On his Saturday evening show, liberal CNN host Van Jones devoted several minutes to Democratic charges of "voter suppression" by Republicans, and even misleadingly used an edited clip of Georgia GOP gubernatorial nominee Brian Kemp from 2014 as the CNN host suggested it was evidence the GOP candidate wanted to block minorities from voting in his state.
At 7:46 p.m. Eastern, during an interview with former Obama White House advisor Valerie Jarrett, Jones brought up the issue: "I'm concerned about the whole voter suppression idea," and then noted the "exact match law" in Georgia that requires that the name on a new voter registration match exactly with the person's name on other documents. He then added:
Any mispelling or any other small error could mean you can't vote, and they got 50,000 Georgians who have had their voter registration frozen. Most of them are black -- pending lawsuit there. And then in North Dakota, is now requiring residents to show voter ID with a current street address. You think, "No big deal." That could hurt Native-Americans that live on tribal lands who often don't have street addresses.
After beginning the segment by asserting that a number of states have passed new laws "to restrict access to the ballot box," he then claimed: "All of this diproportionately hurts racial minorities and the poor."
Jones cited a PRRI survey from 2016 which claimed that minorities were two or three times as likely as whites to report that they or someone the lived with were hindered in trying to vote as a result of voter ID laws, or were incorrectly told their names were not on the voting list.
Although Jones did not mention it, the same survey also oddly found that minorities were three times as likely to report that they had failed to vote simply because they had missed the deadline for registration, with no explanation as to how simply having a deadline that applies to everyone could amount to racial discrimination.
Jones then continued: "These laws are often pushed by Republican state legislators. Why? Well, according to some of them, it helps them win elections."
After a clip of Wisconsin Attorney General Brad Schimel crediting voter ID laws with keeping the 2016 election "clean and honest" in his state, as if Jones found something wrong with that goal, the CNN host then added: "And now listen to Georgia Secretary of State, Republican gubernatorial candidate Brian Kemp, expressing concern about get-out-the-vote efforts."
Then came a clip of Georgia Secretary of State Brian Kemp in a speech from September 2014, although the year was mis-labeled on screen as 2016. Kemp: "The Democrats are working hard. All these stories about them, you know, resgistering all these minority voters that are out there and others that are sitting on the sidelines, and if they can do that, they can win these elections in November."

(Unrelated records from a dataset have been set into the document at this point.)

(* ===== verification/ConnFacts.v ===== *)
(** * ConnFacts: what a connection is sent

    Invariants of the machine of [Conn]: the line for the lock, the forwarders, and
    the frames in the queue; then its theorems. *)

From S2P Require Import Prelude Str Json Rows PlanStore SessionStore Events Session SkillText Interact Worktree Wire Conn.

(** ** The queue *)

Lemma send_frames f c : accepted (send f c) = accepted c ++ [f] \/ accepted (send f c) = accepted c.
Proof.
  unfold send, accepted. destruct (_ && _); [|by right]. left. cbn. by rewrite app_assoc.
Qed.

Lemma send_rest {A} (g : Conn -> A) f c : (forall q, g (with_queue q c) = g c) -> g (send f c) = g c.
Proof. intros Hg. unfold send. destruct (_ && _); [apply Hg|done]. Qed.

Lemma send_bounded f c : length (co_queue c) <= QUEUE_CAP -> length (co_queue (send f c)) <= QUEUE_CAP.
Proof.
  intros Hq. unfold send. destruct (co_open c && (length (co_queue c) <? QUEUE_CAP)) eqn:E; [|done].
  apply andb_true_iff in E as [_ Hl%Nat.ltb_lt]. cbn [co_queue with_queue]. rewrite length_app. cbn. lia.
Qed.

(** ** The frames of a subscription *)

Definition live_data (n : nat) (fs : list frame) : list json :=
  omap (M:=list) (fun f => match f with FEvent m _ false d => if m =? n then Some d else None | _ => None end) fs.

(** No frame of the replay comes behind a live one. *)
Definition replay_first (n : nat) (fs : list frame) : Prop :=
  forall l1 s d l2, fs = l1 ++ FEvent n s true d :: l2 -> live_data n l1 = [].

Lemma replay_first_snoc n fs f : replay_first n fs ->
  (forall s d, f = FEvent n s true d -> live_data n fs = []) -> replay_first n (fs ++ [f]).
Proof.
  intros Hfs Hf l1 s d l2 E. destruct l2 as [|g l2 _] using rev_ind.
  - apply app_inj_tail in E as [-> ->]. by eapply Hf.
  - rewrite app_comm_cons, app_assoc in E. apply app_inj_tail in E as [-> _]. by eapply Hfs.
Qed.

Lemma live_data_app n l1 l2 : live_data n (l1 ++ l2) = live_data n l1 ++ live_data n l2.
Proof. apply omap_app. Qed.

(** ** The line for the lock *)

Definition call_sub (k : call) : option nat := match k with Subscribing n _ _ _ => Some n | Unsubscribing _ => None end.
Definition waiting (k : call) : Prop := match k with Subscribing _ _ p _ => p = Reading | Unsubscribing _ => True end.
Definition begun (k : call) (fws : gmap nat forwarder) : Prop :=
  match k with
  | Subscribing n _ Listening _ => is_Some (fws !! n)
  | Subscribing n _ _ _ => fws !! n = None
  | Unsubscribing _ => True
  end.

(** Only the head has left the line; a subscription has its forwarder just when it
    listens; frames and forwarders belong to subscriptions made. *)
Record line_ok (c : Conn) : Prop := {
  li_tail : Forall waiting (tail (co_calls c));
  li_nodup : NoDup (omap (M:=list) call_sub (co_calls c));
  li_calls n : n ∈ omap (M:=list) call_sub (co_calls c) -> n < co_next c;
  li_begun : Forall (fun k => begun k (co_forwarders c)) (co_calls c);
  li_forwarders n : is_Some (co_forwarders c !! n) -> n < co_next c;
  li_live n : live_data n (accepted c) <> [] -> is_Some (co_forwarders c !! n)
}.

Lemma line_send f c : line_ok c -> (forall n s d, f = FEvent n s false d -> is_Some (co_forwarders c !! n)) -> line_ok (send f c).
Proof.
  intros [H1 H2 H3 H4 H5 H6] Hf. split; rewrite ?(send_rest co_calls), ?(send_rest co_forwarders), ?(send_rest co_next) by done; try done.
  intros n Hn. destruct (send_frames f c) as [E|E]; rewrite E in Hn; [|by apply H6]. rewrite live_data_app in Hn.
  destruct (live_data n (accepted c)) as [|d l] eqn:El; [|apply H6; by rewrite El]. cbn in Hn.
  destruct f as [m s [] d| |]; try done. destruct (Nat.eqb_spec m n) as [->|]; [|done]. by eapply Hf.
Qed.

(** Changing forwarders in place, or what the line does not speak of. *)
Lemma line_same c c' : co_calls c' = co_calls c -> co_next c' = co_next c -> accepted c' = accepted c ->
  (forall n, is_Some (co_forwarders c' !! n) <-> is_Some (co_forwarders c !! n)) -> line_ok c -> line_ok c'.
Proof.
  intros Ec En Ea Hf [H1 H2 H3 H4 H5 H6]. split; rewrite ?Ec, ?En, ?Ea; try done.
  - eapply Forall_impl; [exact H4|]. intros [n i [] r|s]; cbn; rewrite ?eq_None_not_Some, ?Hf; done.
  - intros n Hn. by apply H5, Hf.
  - intros n Hn. by apply Hf, H6.
Qed.

Lemma line_pop c k calls : co_calls c = k :: calls -> line_ok c -> line_ok (with_calls calls c).
Proof.
  intros E [H1 H2 H3 H4 H5 H6]. rewrite E in *. cbn [tail omap list_omap] in *. apply Forall_cons in H4 as [_ H4].
  split; cbn [co_calls with_calls co_next co_forwarders]; try done.
  - destruct calls; [done|]. by apply Forall_cons in H1 as [_ H1].
  - destruct (call_sub k); [by apply NoDup_cons in H2 as [_ H2]|done].
  - intros n Hn. apply H3. destruct (call_sub k); [by right|done].
Qed.

(** The head moves on, with the forwarder it needs. *)
Lemma head_line c n i p r p' r' calls : co_calls c = Subscribing n i p r :: calls -> line_ok c ->
  (begun (Subscribing n i p r) (co_forwarders c) -> begun (Subscribing n i p' r') (co_forwarders c)) ->
  line_ok (set_head (Subscribing n i p' r') c).
Proof.
  intros E [H1 H2 H3 H4 H5 H6] Hp. unfold set_head. rewrite E in *. cbn [tail omap list_omap call_sub] in *. apply Forall_cons in H4 as [H40 H4].
  split; cbn [co_calls with_calls co_next co_forwarders tail omap list_omap call_sub]; try done.
  constructor; [by apply Hp|done].
Qed.

Lemma advance_line `{JT : JsonText} c : line_ok c -> line_ok (advance c).
Proof.
  intros H. unfold advance. destruct (co_calls c) as [|[n i p r|s] calls] eqn:E; [done| |].
  - destruct (co_instances c !! i) as [inst|]; [|by eapply line_pop].
    destruct p as [|[|d rest]|[|d rest]|].
    + destruct (co_subs c !! in_session inst); [|by eapply head_line].
      eapply line_same; [..|by eapply (line_pop c)]; done.
    + by eapply head_line.
    + apply line_send; [by eapply head_line|done].
    + set (fw := Build_forwarder _ _ _ _ _ _). pose proof H as [H1 H2 H3 H4 H5 H6]. unfold set_head. rewrite E in *.
      cbn [tail omap list_omap call_sub] in *. apply NoDup_cons in H2 as [Hn H2]. apply Forall_cons in H4 as [H40 H4].
      split; cbn [co_calls with_calls with_forwarders co_next co_forwarders tail omap list_omap call_sub]; try done.
      * by constructor.
      * constructor; [cbn; by rewrite lookup_insert_eq|]. apply Forall_forall. intros k Hk. rewrite Forall_forall in H1, H4.
        specialize (H1 k Hk). specialize (H4 k Hk). destruct k as [m j q t|]; [|done]. cbn in H1. subst q. cbn in H4 |- *.
        rewrite lookup_insert_ne; [done|]. intros ->. apply Hn. apply list_elem_of_omap. by exists (Subscribing m j Reading t).
      * intros m Hm. destruct (decide (m = n)) as [->|]; [apply H3; left|]. rewrite lookup_insert_ne in Hm by done. by apply H5.
      * intros m Hm. destruct (decide (m = n)) as [->|]; [by rewrite lookup_insert_eq|]. rewrite lookup_insert_ne by done. by apply H6.
    + apply line_send; [by eapply head_line|done].
    + eapply line_same; [..|by eapply (line_pop c)]; done.
  - destruct (co_subs c !! s) as [n|]; [|by eapply line_pop].
    eapply line_same; [..|by eapply (line_pop c)]; try done. intros m. cbn. rewrite lookup_alter.
    destruct (decide (n = m)) as [->|]; [|done]. by rewrite fmap_is_Some.
Qed.

Lemma step_line `{JT : JsonText} json_error o c : line_ok c -> line_ok (conn_step json_error c o).
Proof.
  intros H. destruct o as [s|i ev|i|db|i|s| |n|n|text|k r| |]; cbn [conn_step].
  - by apply (line_same c).
  - unfold broadcast. eapply line_same; [..|exact H]; try done. intros m. cbn. rewrite lookup_fmap. by rewrite fmap_is_Some.
  - apply (line_same c); [done..|exact H].
  - by apply (line_same c).
  - destruct H as [H1 H2 H3 H4 H5 H6]. split; cbn [co_calls with_calls with_next co_next co_forwarders].
    + destruct (co_calls c) as [|k ks]; [constructor|]. cbn [tail app]. apply Forall_app. split; [done|by constructor].
    + rewrite omap_app. apply NoDup_app. split; [done|]. split; [|cbn; apply NoDup_singleton].
      intros n Hn. specialize (H3 n Hn). cbn. rewrite list_elem_of_singleton. lia.
    + intros n. rewrite omap_app. cbn. intros [Hn%H3|Hn%list_elem_of_singleton]%elem_of_app; lia.
    + apply Forall_app. split; [done|]. constructor; [|constructor]. cbn. apply eq_None_not_Some. intros Hs%H5. lia.
    + intros n Hn%H5. lia.
    + exact H6.
  - destruct H as [H1 H2 H3 H4 H5 H6]. split; cbn [co_calls with_calls co_next co_forwarders]; try done.
    + destruct (co_calls c) as [|k ks]; [constructor|]. cbn [tail app]. apply Forall_app. split; [done|by constructor].
    + rewrite omap_app. cbn. by rewrite app_nil_r.
    + intros n. rewrite omap_app. cbn. rewrite app_nil_r. apply H3.
    + apply Forall_app. split; [done|by constructor].
  - by apply advance_line.
  - unfold take_event. eapply line_same; [..|exact H]; try done. intros m. cbn. rewrite lookup_alter.
    destruct (decide (n = m)) as [->|]; [|done]. by rewrite fmap_is_Some.
  - unfold forward. destruct (co_forwarders c !! n) as [f|] eqn:Ef; [|done]. destruct (fw_hand f) as [ev|]; [|done]. apply line_send.
    + eapply line_same; [..|exact H]; try done. intros m. cbn. destruct (decide (n = m)) as [->|]; [|by rewrite lookup_insert_ne].
      rewrite lookup_insert_eq, Ef. split; by eexists.
    + intros m s d [= <- _ _]. cbn. by rewrite lookup_insert_eq.
  - unfold handle_frame. destruct (from_str text) as [req|]; [|apply line_send; [by apply (line_same c)|done]].
    destruct (as_str _); [by apply (line_same c)|].
    destruct (get req _) as [[]|]; [done|..]; (apply line_send; [by apply (line_same c)|done]).
  - unfold dispatched. destruct (co_requests c !! k) as [[[id m] ps]|]; [|done]. apply line_send; [by apply (line_same c)|done].
  - destruct (co_open c), (co_queue c) as [|f q] eqn:Eq; try done. eapply line_same; [..|exact H]; try done.
    unfold accepted. cbn. by rewrite Eq, <-app_assoc.
  - by apply (line_same c).
Qed.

Not mentioned was that he had been speaking about how easy Georgia had made it to register to vote online, and, in the next sentence, he had declared that "we've got to do the exact same thing," and then encouraged Republicans to get their friends to register to counteract any new voters registered by Democratic groups.
As Jones suggested that voters would be prevented from voting because of new laws, he did not bring up the ability to use provisional ballots, and it was left to his guest, Jarrett, to bring up provisional ballots and encourage viewers to go to the polls and insist on being allowed to vote.